Grease Director Randal Kleiser on the Sing-A-Long, the Sequel, and Rooming with George Lucas

jane-lynch-physical.jpgThere were all sorts of reasons that Grease shouldn't have worked: it was coming at the tail end of the musical's golden age in 1978, it was a period piece, and its stars were way, way too old to be playing teenagers -- yet something about that perfect lead casting of John Travolta and Olivia Newton-John and those irresistible songs made it a phenomenon. Now, as Paramount re-releases Grease in a new sing-a-long format, Movieline called up director Randal Kleiser to reminisce and dish.

Want to know what he thinks of Grease 2, modern-day musicals, or his very first role in a student film directed by George Lucas? Read on.

I think people forget that Grease wasn't exactly G-rated.

Oh, absolutely!

The funny thing is that even up against today's films, it's still kind of envelope-pushing. Why do you think that is?

I think maybe when we first did it, things were a little looser. There's also the matter that all the [innuendo] is kind of hidden, it's not all out there obviously. The double entendres and all that stuff is sort of subtle -- not that Grease is known to be subtle, but there are certain things! Also, the lyrics go by so quickly in the songs that you don't really know what they're singing.

So do you feel crafty whenever you see a 10-year-old singing "Greased Lightning" without quite comprehending some of those lyrics?

[Laughs] Yes, I feel extremely crafty. The new version has some really funny things too, like when they sing "pussy wagon," we put a picture of a cat. When they say "tits," we put a cow doing the twist. It's continuing to be crafty.

You had worked with John a few years before Grease on The Boy in the Plastic Bubble. Was he the first person you thought of for the role?

He thought of me, because he had this three-picture deal at Paramount, and he asked for me to direct Grease. Originally, I was going to be directing Saturday Night Fever and then I was switched over to Grease. I don't know why -- they just switched me -- but I think I was better suited to Grease.

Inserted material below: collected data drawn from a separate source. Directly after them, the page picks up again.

Lemma refill_longer (s s1 : state) :
  0 <= InputPosition s ->
  refill Buffer s = Normal s1 -> refill (Buffer ++ Extra) s = Normal s1.
Proof.
  intros Hp. unfold refill.
  destruct (BufferedFlagCount s =? 0); [|trivial].
  destruct (Py.len (Py.slice Buffer (InputPosition s) (InputPosition s + 4))
            =? 4) eqn:L; cbn [negb]; [|discriminate].
  intros H. rewrite slice_longer by (try apply Z.eqb_eq; assumption || lia).
  rewrite L. exact H.
Qed.

Lemma literal_longer (s s' : state) :
  0 <= InputPosition s ->
  literal Buffer s = Normal s' -> literal (Buffer ++ Extra) s = Normal s'.
Proof.
  intros Hp. unfold literal.
  destruct (Py.getitem Buffer (InputPosition s)) as [b|] eqn:G;
    [|discriminate].
  rewrite (getitem_longer _ _ Hp G). trivial.
Qed.

Lemma literal_break (s s' : state) :
  literal Buffer s = Break s' -> s' = s.
Proof.
  unfold literal.
  destruct (Py.getitem Buffer (InputPosition s)); [|congruence].
  destruct (is_valid_write_request (OutputPosition s)); [|congruence].
  unfold BytesIO.seek. destruct (_ <? 0); cbn [lift bind]; discriminate.
Qed.

Lemma read_match_word_longer (s : state) (x : Z * state) :
  0 <= InputPosition s ->
  read_match_word Buffer s = Normal x ->
  read_match_word (Buffer ++ Extra) s = Normal x.
Proof.
  intros Hp. unfold read_match_word.
  destruct (Py.len (Py.slice Buffer (InputPosition s) (InputPosition s + 2))
            =? 2) eqn:L; cbn [negb]; [|discriminate].
  intros H. rewrite slice_longer by (try apply Z.eqb_eq; assumption || lia).
  rewrite L. exact H.
Qed.

Lemma read_match_word_break (s s' : state) :
  read_match_word Buffer s = Break s' -> s' = s.
Proof.
  unfold read_match_word.
  destruct (negb _); [congruence|].
  destruct (Py.unpack 2 _); cbn [lift bind]; discriminate.
Qed.

Lemma length_nibble_longer (e : state) (x : Z * state) :
  0 <= InputPosition e -> 0 <= LastLengthHalfByte e ->
  length_nibble Buffer e = Normal x ->
  length_nibble (Buffer ++ Extra) e = Normal x.
Proof.
  intros Hp Hl. unfold length_nibble.
  destruct (LastLengthHalfByte e =? 0).
  - destruct (Py.getitem Buffer (InputPosition e)) as [b|] eqn:G;
      [|discriminate].
    rewrite (getitem_longer _ _ Hp G). trivial.
  - destruct (Py.getitem Buffer (LastLengthHalfByte e)) as [b|] eqn:G;
      [|discriminate].
    rewrite (getitem_longer _ _ Hl G). trivial.
Qed.

Lemma length_escape_longer (n : Z) (e : state) (x : Z * state) :
  0 <= InputPosition e ->
  length_escape Buffer n e = Normal x ->
  length_escape (Buffer ++ Extra) n e = Normal x.
Proof.
  intros Hp. unfold length_escape.
  destruct (n =? 15); [|trivial].
  destruct (Py.getitem Buffer (InputPosition e)) as [b|] eqn:G;
    [|discriminate].
  rewrite (getitem_longer _ _ Hp G). cbv zeta.
  cbn [InputPosition set_InputPosition].
  destruct (Py.int_of_byte b =? 255); [|trivial].
  destruct (Py.len (Py.slice Buffer (InputPosition e + 1)
                      (InputPosition e + 1 + 2)) =? 2) eqn:L;
    cbn [negb]; [|discriminate].
  intros H. rewrite slice_longer by (try apply Z.eqb_eq; assumption || lia).
  rewrite L. exact H.
Qed.

Lemma match_length_longer (MatchBytes : Z) (e : state) (x : Z * state) :
  consistent Buffer e -> 6 <= InputPosition e ->
  match_length Buffer MatchBytes e = Normal x ->
  match_length (Buffer ++ Extra) MatchBytes e = Normal x.
Proof.
  intros He H6. unfold match_length.
  destruct (MatchBytes mod 8 =? 7); [|trivial].
  pose proof (length_nibble_outcome Buffer e He H6) as N.
  destruct (length_nibble Buffer e) as [[n s1]|s1| |] eqn:EN;
    cbn [bind]; try discriminate.
  destruct He as [Hin _ Hc].
  rewrite (length_nibble_longer e _ ltac:(lia) ltac:(lia) EN). cbn [bind].
  destruct N as (_ & [Hin1 _ _] & _).
  destruct (length_escape Buffer n s1) as [[m s2]|s2| |] eqn:EX;
    cbn [bind]; try discriminate.
  rewrite (length_escape_longer n s1 _ ltac:(lia) EX). trivial.
Qed.

Lemma match_body_longer (MatchBytes : Z) (e : state) :
  consistent Buffer e -> 6 <= InputPosition e ->
  match match_body Buffer MatchBytes e with
  | Normal s' => match_body (Buffer ++ Extra) MatchBytes e = Normal s'
  | Break s' =>
      OutputObject s' = OutputObject e \/
      match_body (Buffer ++ Extra) MatchBytes e = Break s'
  | Return _ | Raise _ => True
  end.
Proof.
  intros He H6.
  pose proof (match_length_outcome Buffer MatchBytes e He H6) as L.
  pose proof (match_length_longer MatchBytes e) as M.
  unfold match_body.
  destruct (match_length Buffer MatchBytes e) as [[n s1]|s1| |];
    unfold length_outcome in L; cbn [bind]; try contradiction.
  - rewrite (M _ He H6 eq_refl). cbn [bind].
    destruct (copy_loop (Z.to_nat n) (MatchBytes / 8 + 1) s1)
      as [[[|] s2]| | |]; cbn [bind]; trivial; right; reflexivity.
  - left. apply L.
Qed.

Lemma iteration_longer (s : state) :
  at_head Buffer s ->
  match iteration Buffer s with
  | Normal s' => iteration (Buffer ++ Extra) s = Normal s'
  | Break s' =>
      OutputObject s' = OutputObject s \/
      iteration (Buffer ++ Extra) s = Break s'
  | Return v => v = BytesIO.value (OutputObject s)
  | Raise _ => False
  end.
Proof.
  intros Hs. pose proof Hs as [[Hin _ _] _ _].
  pose proof (refill_outcome Buffer s Hs) as R.
  pose proof (refill_longer s) as RL.
  unfold iteration.
  destruct (refill Buffer s) as [s1|s1| |]; cbn [bind];
    try contradiction.
  2:{ left. congruence. }
  rewrite (RL s1 ltac:(lia) eq_refl). cbn [bind].
  destruct R as (Hs1 & Hcount & H4 & Hp & Ho & Hl).
  rewrite (take_flag_cases s1) by lia. cbn [bind].
  set (s2 := set_BufferedFlagCount (BufferedFlagCount s1 - 1) s1).
  assert (Hs2 : in_body Buffer s2).
  { destruct Hs1. constructor; cbn; [|lia|lia].
    constructor; cbn; assumption. }
  assert (Ep : InputPosition s2 = InputPosition s1) by reflexivity.
  assert (Eoo : OutputObject s2 = OutputObject s1) by reflexivity.
  clearbody s2. pose proof Hs2 as [Hc2 _ _].
  destruct (Z.land _ _ =? 0).
  - pose proof (literal_longer s2) as LL.
    pose proof (literal_break s2) as LB.
    pose proof (literal_outcome Buffer s2 Hs2) as LO.
    destruct (literal Buffer s2) as [s'|s'|v|e]; cbn in LO.
    + apply LL; [lia|reflexivity].
    + left. rewrite (LB s' eq_refl). congruence.
    + rewrite LO. congruence.
    + contradiction.
  - unfold process_match at 1.
    destruct (InputPosition s2 =? Py.len Buffer) eqn:Elen.
    { unfold BytesIO.getvalue. congruence. }
    apply Z.eqb_neq in Elen.
    destruct (read_match_word_cases Buffer s2 ltac:(lia))
      as [[_ M]|(Hle & W & _ & M)]; rewrite M; cbn [bind].
    { left. congruence. }
    set (e := set_InputPosition (InputPosition s2 + 2) s2) in *.
    assert (EP : process_match (Buffer ++ Extra) s2 =
                 match_body (Buffer ++ Extra) W e).
    { unfold process_match. rewrite len_app.
      pose proof (len_nonneg Extra).
      destruct (Z.eqb_spec (InputPosition s2)
                  (Py.len Buffer + Py.len Extra)); [lia|].
      rewrite (read_match_word_longer s2 _ ltac:(lia) M). reflexivity. }
    rewrite EP.
    assert (He : in_body Buffer e).
    { destruct Hs2 as [[Hin2 Hout2 Hca2] Hcount2 Hfw2].
      constructor; cbn; [|lia|lia]. constructor; cbn; lia. }
    pose proof (match_body_outcome Buffer W e He ltac:(cbn; lia)) as O.
    pose proof (match_body_longer W e ltac:(apply He) ltac:(cbn; lia))
      as ML.
    destruct (match_body Buffer W e) as [s'|s'|v|x]; try contradiction.
    + exact ML.
    + destruct ML as [ML|ML]; [left|right; exact ML].
      rewrite ML. cbn. congruence.
Qed.

Lemma reachable_longer (s : state) :
  reachable Buffer s -> reachable (Buffer ++ Extra) s.
Proof.
  induction 1 as [|s s' Hr IH E].
  - apply reachable_initial.
  - apply (reachable_next _ s s' IH).
    pose proof (iteration_longer s (reachable_at_head Buffer s Hr)) as L.
    rewrite E in L. exact L.
Qed.

End Longer.

Lemma final_pass_from (Buffer : list byte) (fuel : nat) (s : state) :
  reachable Buffer s ->
  Py.len Buffer - InputPosition s < Z.of_nat fuel ->
  exists t,
    reachable Buffer t /\ forall t', iteration Buffer t <> Normal t'.
Proof.
  revert s. induction fuel as [|fuel IH]; intros s Hr Hf.
  - pose proof (reachable_at_head Buffer s Hr) as [[Hin _ _] _ _]. lia.
  - destruct (iteration Buffer s) as [s'|s'|v|e] eqn:E.
    + pose proof (iteration_outcome Buffer s
                    (reachable_at_head Buffer s Hr)) as P.
      rewrite E in P. destruct P as (_ & Hlt & _).
      apply (IH s'); [exact (reachable_next Buffer s s' Hr E)|lia].
    + exists s. split; [assumption|]. intros t'. rewrite E. discriminate.
    + exists s. split; [assumption|]. intros t'. rewrite E. discriminate.
    + exists s. split; [assumption|]. intros t'. rewrite E. discriminate.
Qed.

(** X8: a chunk cut short decodes to a prefix.  What the decoder
    returns for a buffer is a prefix of what it returns for the same
    buffer with any bytes appended: bytes behind a compressed chunk only
    add output behind the output of the chunk. *)
Theorem appended_input_only_appends_output (Buffer Extra : list byte) :
  exists out ext,
    LZ77DecompressBuffer Buffer = Some (inr out) /\
    LZ77DecompressBuffer (Buffer ++ Extra) = Some (inr (out ++ ext)).
Proof.
  destruct (final_pass_from Buffer (S (length Buffer)) initial_state
              (reachable_initial Buffer)
              ltac:(unfold Py.len; cbn; lia)) as (t & Ht & Hn).
  pose proof (reachable_at_head Buffer t Ht) as Hat.
  pose proof (iteration_outcome Buffer t Hat) as P.
  pose proof (iteration_longer Buffer Extra t Hat) as L.
  pose proof (reachable_longer Buffer Extra t Ht) as Ht'.
  destruct (reachable_output_is_prefix (Buffer ++ Extra) t Ht')
    as (ext & Hext).
  destruct (iteration Buffer t) as [s'|s'|v|e] eqn:E.
  - exfalso. apply (Hn s'). reflexivity.
  - exists (BytesIO.value (OutputObject s')).
    destruct L as [L|L].
    + exists ext. split; [exact (break_result Buffer t s' Ht E)|].
      rewrite L. exact Hext.
    + exists []. split; [exact (break_result Buffer t s' Ht E)|].
      rewrite app_nil_r. exact (break_result (Buffer ++ Extra) t s' Ht' L).
  - exists v, ext. split.
    + apply (run_result Buffer t (Returned v) Ht).
      cbn. rewrite E. reflexivity.
    + rewrite L. exact Hext.
  - contradiction.
Qed.

(** ** Further properties of the scan *)

Lemma scan_is_filter (Buffer : list byte) :
  compressed_data_to_process Buffer =
  filter (fun w => negb (Py.startswith w null_bytes_12))
         (candidate_windows Buffer).
Proof.
  unfold compressed_data_to_process, candidate_windows.
  change 0 with (16 * Z.of_nat 0).
  rewrite (scan_loop_windows Buffer (window_count Buffer) 0 [])
    by reflexivity.
  reflexivity.
Qed.

Lemma candidate_window_iff (Buffer w : list byte) :
  In w (candidate_windows Buffer) <->
  exists k : nat, 16 * Z.of_nat k < Py.len Buffer /\ w = window_at Buffer k.
Proof.
  unfold candidate_windows. rewrite in_map_iff. split.
  - intros (k & <- & Hk). apply in_seq in Hk. exists k.
    split; [apply window_count_spec; lia|reflexivity].
  - intros (k & Hk & ->). exists k. split; [reflexivity|].
    apply in_seq. apply window_count_spec in Hk. lia.
Qed.

Lemma startswith_needs_length (w p : list byte) :
  Py.startswith w p = true -> Py.len p <= Py.len w.
Proof.
  intros H. apply startswith_spec in H. destruct H as (rest & ->).
  rewrite len_app. pose proof (len_nonneg rest). lia.
Qed.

How different might things have been if you'd done Saturday Night Fever?

I don't know! It's hard to tell. Things could have gone a different way if I did a more serious film like Saturday Night Fever, but I had always wanted to do The Blue Lagoon -- that was a dream project of mine -- so it would have made a difference, because that was the film I did after [Grease].

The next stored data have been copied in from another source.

(** With a database whose rating write fails, the tail writes the delta
    to the local record and leaves the remote cells alone. *)
Lemma persistDelta_write_failed id user value isToggleOff o st :
  db st = true → writeOk o = false →
  let r := persistDelta id user value isToggleOff o st in
  houseRatings (localStorage (stateOf r))
  = Some (applyDelta (offlineStore st) id user value isToggleOff)
  ∧ images (remote (stateOf r)) = images (remote st)
  ∧ last (traceOf r)
    = Some (EvLocalWrite STORAGE_KEY
              (applyDelta (offlineStore st) id user value isToggleOff)).
Proof.
  unfold_persist. unfold offlineStore.
  destruct st as [d cu au ls c w r], o as [uo wo]. simpl.
  intros -> ->.
  destruct uo, isToggleOff; run_monad; destruct (decide _); done.
Qed.

(** The claim as worded fails when the read after the failed write
    succeeds: [getRatings] then answers from the remote cells, which the
    failed write never reached. *)
Lemma getRatings_after_failed_write :
  ¬ (∀ st imageId rating o readOk,
       normalizeText (Some imageId) ≠ "" →
       VALID_has (normalizeText (Some rating)) = true →
       db st = true → writeOk o = false →
       resultOf (getRatings imageId readOk (stateOf (setRating imageId rating o st)))
         !! resolveUser st
       = cachedVote (stateOf (setRating imageId rating o st))
           (normalizeText (Some imageId)) (resolveUser st)).
Proof.
  intros H.
  assert (Hid : normalizeText (Some "img1") ≠ "") by (vm_compute; discriminate).
  specialize (H online0 "img1" "like" writeFails true Hid eq_refl eq_refl eq_refl).
  vm_compute in H. discriminate.
Qed.

Example getRatings_after_failed_write_run :
  cachedVote (stateOf (setRating "img1" "like" writeFails online0)) "img1" "Guest"
  = Some "like"
  ∧ offlineStore (stateOf (setRating "img1" "like" writeFails online0))
    = {[ "img1" := {[ "Guest" := "like" ]} ]}
  ∧ resultOf (getRatings "img1" true
                (stateOf (setRating "img1" "like" writeFails online0)))
    = ∅
  ∧ resultOf (getRatings "img1" false
                (stateOf (setRating "img1" "like" writeFails online0)))
    = {[ "Guest" := "like" ]}.
Proof. repeat split; vm_compute; reflexivity. Qed.

(** *** Subscriptions *)

Lemma set_delete_not_elem fn set : fn ∉ set_delete fn set.
Proof.
  unfold set_delete. rewrite list_elem_of_In, filter_In.
  intros [_ H]. by rewrite bool_decide_eq_true_2 in H.
Qed.

Lemma set_delete_absent fn set : fn ∉ set → set_delete fn set = set.
Proof.
  unfold set_delete. induction set as [|g set IH]; [done|].
  intros [Hne Hnot]%not_elem_of_cons. simpl.
  rewrite bool_decide_eq_false_2 by done. simpl. by rewrite IH.
Qed.

Lemma callUnsubscribe_run id callback st :
  callUnsubscribe (Unsub id callback) st
  = (tt, set_watchers (withoutWatcher id callback) st, []).
Proof.
  unfold callUnsubscribe, withoutWatcher. run_monad.
  destruct st as [d cu au ls c w r]. unfold set_watchers. simpl.
  destruct (w !! id) as [set|]; [|done].
  by case_decide.
Qed.

(** After the removal the callback is in no set of the image. *)
Lemma withoutWatcher_gone id callback w :
  callback ∉ default [] (withoutWatcher id callback w !! id).
Proof.
  unfold withoutWatcher.
  destruct (w !! id) as [set|] eqn:E.
  - case_decide.
    + rewrite lookup_delete_eq. simpl. apply not_elem_of_nil.
    + rewrite lookup_insert_eq. simpl. apply set_delete_not_elem.
  - rewrite E. simpl. apply not_elem_of_nil.
Qed.

Lemma withoutWatcher_idemp id callback w :
  withoutWatcher id callback (withoutWatcher id callback w)
  = withoutWatcher id callback w.
Proof.
  unfold withoutWatcher at 1.
  destruct (withoutWatcher id callback w !! id) as [set|] eqn:E; [|done].
  pose proof (withoutWatcher_gone id callback w) as Hgone.
  rewrite E in Hgone. simpl in Hgone.
  rewrite set_delete_absent by done.
  case_decide.
  - (* an empty set is never stored *)
    exfalso. unfold withoutWatcher in E.
    destruct (w !! id) as [set0|] eqn:E0.
    + case_decide.
      * by rewrite lookup_delete_eq in E.
      * rewrite lookup_insert_eq in E. by simplify_eq.
    + congruence.
  - by apply insert_id.
Qed.

Lemma setRating_notifies_watchers_only imageId rating o st k fn m :
  EvNotify k fn m ∈ traceOf (setRating imageId rating o st) →
  k = normalizeText (Some imageId) ∧ fn ∈ default [] (watchers st !! k).
Proof.
  destruct (decide (normalizeText (Some imageId) = "")) as [Hid|Hid].
  { rewrite setRating_blank by done. by intros ?%elem_of_nil. }
  destruct (VALID_has (normalizeText (Some rating))) eqn:Hv.
  2:{ rewrite setRating_invalid by done. by intros ?%elem_of_nil. }
  rewrite setRating_valid by done. unfold traceOf at 1. cbn [snd].
  intros [Hin|Hin]%elem_of_app.
  - unfold fanOut in Hin. apply list_elem_of_fmap in Hin as (g & Heq & Hg).
    by simplify_eq.
  - apply elem_of_cons in Hin as [?|Hin]; [done|].
    pose proof (persistDelta_no_notify (normalizeText (Some imageId))
      (resolveUser st) (normalizeText (Some rating))
      (toggleOff (getCachedRatings st (normalizeText (Some imageId)))
         (resolveUser st) (normalizeText (Some rating))) o
      (set_cache <[normalizeText (Some imageId) := optimistic st imageId rating]> st))
      as Hno.
    rewrite Forall_forall in Hno. by specialize (Hno _ Hin).
Qed.

Lemma getRatings_pure imageId readOk st :
  stateOf (getRatings imageId readOk st) = st
  ∧ Forall (λ e, isNotify e = false) (traceOf (getRatings imageId readOk st)).
Proof.
  unfold getRatings, offlineRatings, loadOfflineStore.
  case_decide; [by split|].
  run_monad. destruct (db st), readOk; simpl; split; try done;
    repeat (apply Forall_cons; split; [done|]); apply Forall_nil_2.
Qed.

(** A hydration that resolves notifies the watchers registered at that
    time, and nobody else. *)
Lemma hydrate_notifies_watchers_only id readOk st k fn m :
  EvNotify k fn m ∈ traceOf (hydrate id readOk st) →
  k = id ∧ fn ∈ default [] (watchers st !! k).
Proof.
  unfold hydrate. unfold mbind, M_bind, bind.
  destruct (getRatings_pure id readOk st) as [Hst Hno].
  destruct (getRatings id readOk st) as [[ratings st0] t0].
  unfold stateOf, traceOf in Hst, Hno. simpl in Hst, Hno. subst st0.
  unfold emit. rewrite setCachedRatings_run. unfold traceOf. simpl.
  intros [Hin|Hin]%elem_of_app.
  - rewrite Forall_forall in Hno. by specialize (Hno _ Hin).
  - apply elem_of_cons in Hin as [?|Hin]; [done|].
    unfold fanOut in Hin. apply list_elem_of_fmap in Hin as (g & Heq & Hg).
    by simplify_eq.
Qed.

The actors in Grease are sort of notoriously older than high schoolers. Was that a conscious decision, to just confront that head on and go for it?

Well, yeah. John was...I forget how old he was, 19 or something? And Olivia was 28, I believe. [Ed: Travolta was 23 and Newon-John was 29.] Once we had the perfect chemistry, we cast everyone else to fit. What's interesting is that with the new digital print, we've enhanced the colors and made the whole thing more poppy, and I think that makes the age thing moot because the whole thing is clearly bigger than life.

It's a little different from the stage musical it was based on, too. What did you want to change in the adaptation?

There were a couple of songs we didn't think would pop onscreen. There was one called "All Alone at the Drive-In Movie," and it was a nice song, but it wasn't something that John could really wail with, so we wrote "Sandy" instead. At the end, there was a song that we replaced with "You're the One That I Want" because we needed a song that John and Olivia could sing together that would be kind of bouncy and fun, and the play just didn't have that.

Of course, Barry Gibb wrote a title song for us, and we also added "Hopelessly Devoted to You," because originally the song that Sandy sang in that section was "It's Raining on Prom Night," and I had thought about doing a sequence like in Singing in the Rain where she's walking down the street and it's raining on her and her mascara is running off, and I was talked out of that. [Laughs] I guess it wouldn't have looked too pretty to have her so bedraggled.